The Dow Jones Industrial Average climbed 115.92 points (0.71 per cent) to 16,373.86.
The broad-market S&P 500 advanced 19.68 (1.08 per cent) to 1,838.88 and the tech-rich Nasdaq rose 69.71 (1.69 per cent) to 4,183.02.
"The stock gods decided to buy the dip on Tuesday, a day after the biggest sell-off in about three months," said Mr Jon Ogg at 24/7 Wall St.
The indices recovered from Monday's dive as investors digested an encouraging report on US retail sales, a part of the consumer spending that drives the economy.
The Commerce Department said retail sales rose 0.2 per cent in December, surprising analysts who had estimated no change.
"Overall, the December retail sales figures come as somewhat of a relief after Friday's dismal employment report appeared to be a slight cause for concern following a series of positive economic data," said Mr Michael Soni of BBVA Research.
JPMorgan Chase and Wells Fargo kicked off the banking sector's fourth-quarter earnings season with modestly better-than-expected results.
Dow member JPMorgan inched up 0.1 per cent. The nation's largest bank posted a 7.2 per cent drop in fourth-quarter earnings, while adjusted US$1.40 (S$1.77) earnings per share beat expectations by five cents.
Wells Fargo also added 0.1 per cent after posting a 10.4 per cent profit rise for the fourth quarter, with earnings of US$1.00 per share two cents above estimates.
Technology shares rallied. Microsoft led the Dow higher, advancing 2.3 per cent. Intel surged nearly 4.0 per cent after a JPMorgan upgrade.
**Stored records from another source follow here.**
(** * Workshop collection download pipeline of [steamcmd.base.ServerBase]

    A shallow embedding of the methods of [src/steamcmd/base.py] that make
    up the collection download pipeline ([download_collections],
    [_download_file], [_get_collection_file_ids], [_get_steam_file_info])
    and of the add-on update check ([_allied_mods_download]), together with
    the properties the specification states about them.

    The methods talk to the file system, to the network and to the logger.
    They are embedded in a small state-and-exception monad over a [world]
    (the file system, the HTTP calls made so far, the sleeps, the log); an
    exception keeps the effects performed before it was raised, as in
    Python.  What the program does not decide is a parameter, an
    [environment]: the answer to the i-th HTTP call, the system clock, the
    library parsers. *)

From Stdlib Require Import ZArith QArith Qround String Ascii List Lia.
From Stdlib Require Import Init.Byte.
From stdpp Require Import base option list gmap strings pretty.
Import ListNotations.

Close Scope Q_scope.
Local Open Scope string_scope.
Local Open Scope list_scope.
Local Open Scope Z_scope.

(** ** Python values *)

(** Exception messages built by the f-strings of [base.py]; the fields are
    the interpolated values, in the order of the source text. *)
Inductive error_message :=
| CollectionIdsError (retries : Z) (url : string) (status : Z) (body : list byte)
| FileInfoError (retries : Z) (url : string) (status : Z) (body : list byte)
| LatestVersionError (latest_suffix : string).

(** The exceptions the methods meet; those of the file system carry the
    path they are about, as the absolute normal form of that path. *)
Inductive exn :=
| TypeError
| ValueError
| UnboundLocalError (name : string)
| KeyError (key : string)
| UnicodeDecodeError
| JSONDecodeError
| FileNotFoundError (p : string)
| FileExistsError (p : string)
| NotADirectoryError (p : string)
| IsADirectoryError (p : string)
| RequestException (what : string)
| HTTPError (status : Z)
| PyException (msg : error_message).

Inductive result (A : Type) :=
| Ok (a : A)
| Raise (e : exn).
Arguments Ok {A} a.
Arguments Raise {A} e.

(** A [dict] keeps its keys in insertion order and holds each key once:
    an association list, with the operations the source uses. *)
Module PyDict.

Abbreviation t V := (list (string * V)) (only parsing).

Fixpoint get {V} (d : t V) (k : string) : option V :=
  match d with
  | [] => None
  | (k', v) :: d' => if String.eqb k' k then Some v else get d' k
  end.

(** [k in d] *)
Definition mem {V} (d : t V) (k : string) : bool :=
  match get d k with Some _ => true | None => false end.

(** [d[k] = v]: an existing key keeps its position, a new key goes last. *)
Fixpoint set {V} (d : t V) (k : string) (v : V) : t V :=
  match d with
  | [] => [(k, v)]
  | (k', v') :: d' =>
      if String.eqb k' k then (k', v) :: d' else (k', v') :: set d' k v
  end.

Definition keys {V} (d : t V) : list string := map fst d.

End PyDict.

(** ** Paths ([pathlib.PurePosixPath], [os.path.join])

    Paths are POSIX.  A [Path] object is represented by the string of its
    absolute normal form, [str(p.absolute())]: the methods the program
    calls on its paths ([exists], [is_dir], [is_file], [stat], [mkdir],
    [unlink], [write_text], [absolute], [open]) all go through the working
    directory, which does not change during a run.  The keys of the file
    system are such strings.  A path names the file its normal form
    spells: [..] components and symbolic links are not resolved, as in
    pathlib. *)

(** [Some (h, t)] when [s] is [h ++ c ++ t] with [t] free of [c]. *)
Fixpoint rsplit (c : ascii) (s : string) : option (string * string) :=
  match s with
  | EmptyString => None
  | String a rest =>
      match rsplit c rest with
      | Some (h, t) => Some (String a h, t)
      | None => if Ascii.eqb a c then Some (EmptyString, rest) else None
      end
  end.

Definition starts_with_slash (s : string) : bool :=
  match s with
  | String a _ => Ascii.eqb a "/"
  | EmptyString => false
  end.

Fixpoint ends_with_slash (s : string) : bool :=
  match s with
  | EmptyString => false
  | String a EmptyString => Ascii.eqb a "/"
  | String _ rest => ends_with_slash rest
  end.

(** [posixpath.join(a, b)] *)
Definition path_join (a b : string) : string :=
  if starts_with_slash b then b
  else if (String.eqb a "" || ends_with_slash a)%bool then a +:+ b
  else a +:+ "/" +:+ b.

(** [s.split("/")] *)
Fixpoint split_slash (s : string) : list string :=
  match s with
  | EmptyString => [EmptyString]
  | String a rest =>
      if Ascii.eqb a "/" then EmptyString :: split_slash rest
      else match split_slash rest with
           | h :: t => String a h :: t
           | [] => [String a EmptyString]
           end
  end.

(** The number of slashes [s] starts with *)
Fixpoint leading_slashes (s : string) : nat :=
  match s with
  | String a rest => if Ascii.eqb a "/" then S (leading_slashes rest) else O
  | EmptyString => O
  end.

(** [PurePosixPath(s).root]: exactly two leading slashes are kept as they
    are, any other number of them is one slash. *)
Definition path_root (s : string) : string :=
  match leading_slashes s with
  | O => ""
  | 2%nat => "//"
  | _ => "/"
  end.

(** The components pathlib keeps: not the empty ones (doubled or trailing
    slashes), not the [.] ones. *)
Definition is_component (c : string) : bool :=
  negb (String.eqb c "" || String.eqb c ".")%bool.

(** [PurePosixPath(s).parts], without the root *)
Definition path_parts (s : string) : list string :=
  List.filter is_component (split_slash s).

Fixpoint join_slash (parts : list string) : string :=
  match parts with
  | [] => ""
  | [c] => c
  | c :: rest => c +:+ "/" +:+ join_slash rest
  end.
(** * SceneManager.cpp: tagged-resource registry and per-draw binding protocol

    A shallow embedding of [src/SceneManager.cpp].  The C++ object state
    (the members of [SceneManager]) and everything the member functions do to
    the outside world (shader uniforms, OpenGL calls, mesh requests, console
    output) are made explicit: a member function is a computation in a small
    state-and-fault monad over a [World], which pairs the object with the
    chronological trace of external calls.

    Floating-point values are never inspected by the code that is modelled
    here: they are written as literals, copied, and handed to GLM.  The type
    of floats and the type of 4x4 matrices are therefore parameters, and the
    GLM functions used by [SetTransformations] are parameters of that
    function. *)

From Stdlib Require Import ZArith QArith Reals String DecimalString Lia.
From stdpp Require Import base list strings.

Local Open Scope Z_scope.

(** ** Data *)

(** [glm::vec2], [glm::vec3], [glm::vec4]. *)
Record vec2 (float : Type) := Vec2 { v2_x : float; v2_y : float }.
Record vec3 (float : Type) := Vec3 { v3_x : float; v3_y : float; v3_z : float }.
Record vec4 (float : Type) :=
  Vec4 { v4_r : float; v4_g : float; v4_b : float; v4_a : float }.
Arguments Vec2 {float}.
Arguments Vec3 {float}.
Arguments Vec4 {float}.
Arguments v3_x {float}.
Arguments v3_y {float}.
Arguments v3_z {float}.

(** [TEXTURE_INFO]: the pair of a tag and an OpenGL texture name.  The struct
    is declared in SceneManager.h; its two members are the ones
    [CreateGLTexture] assigns. *)
Record TEXTURE_INFO := mkTEXTURE_INFO { ID : Z; tag : string }.

(** [OBJECT_MATERIAL]: the five material fields read and written by
    [FindMaterial], and the tag (projection [material_tag], since [tag] is
    taken by [TEXTURE_INFO]). *)
Record OBJECT_MATERIAL (float : Type) := mkOBJECT_MATERIAL {
  ambientColor : vec3 float;
  ambientStrength : float;
  diffuseColor : vec3 float;
  specularColor : vec3 float;
  shininess : float;
  material_tag : string
}.
Arguments mkOBJECT_MATERIAL {float}.
Arguments ambientColor {float}.
Arguments ambientStrength {float}.
Arguments diffuseColor {float}.
Arguments specularColor {float}.
Arguments shininess {float}.
Arguments material_tag {float}.

(** A C++ pointer to the one [ShaderManager] object of the program. *)
Inductive pointer := NULL | PTR.

(** The members of [SceneManager].  [m_textureIDs] is a C array, modelled as
    a list whose length is the array bound; [m_loadedTextures] is an [int].
    [m_basicMeshes] is set by the constructor to a fresh object and never
    null afterwards, so it carries no state here. *)
Record SceneManager (float : Type) := mkSceneManager {
  m_pShaderManager : pointer;
  m_textureIDs : list TEXTURE_INFO;
  m_loadedTextures : Z;
  m_objectMaterials : list (OBJECT_MATERIAL float)
}.
Arguments mkSceneManager {float}.
Arguments m_pShaderManager {float}.
Arguments m_textureIDs {float}.
Arguments m_loadedTextures {float}.
Arguments m_objectMaterials {float}.

(** Modelled from the spec: the bound of the array [m_textureIDs] is declared
    in SceneManager.h, which is not among the sources.  The spec gives the
    fixed capacity 16, and the comment of [BindGLTextures] says "There are up
    to 16 slots". *)
Definition TEXTURE_CAPACITY : nat := 16.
Tech heavyweight Apple jumped almost 2.0 per cent.
Time Warner Cable gained 2.7 per cent after rejecting a third takeover proposal from Charter Communications as "grossly inadequate." Charter rose 2.3 per cent.
Google gained 2.4 per cent after announcing it was buying Nest Labs, a smart-home company that makes thermostats and smoke alarms, for US$3.2 billion in cash.
Bond prices fell. The yield on the 10-year US Treasury rose to 2.87 per cent from 2.83 per cent Monday, while the 30-year increased to 3.80 per cent from 3.77 per cent. Bond prices and yields move inversely.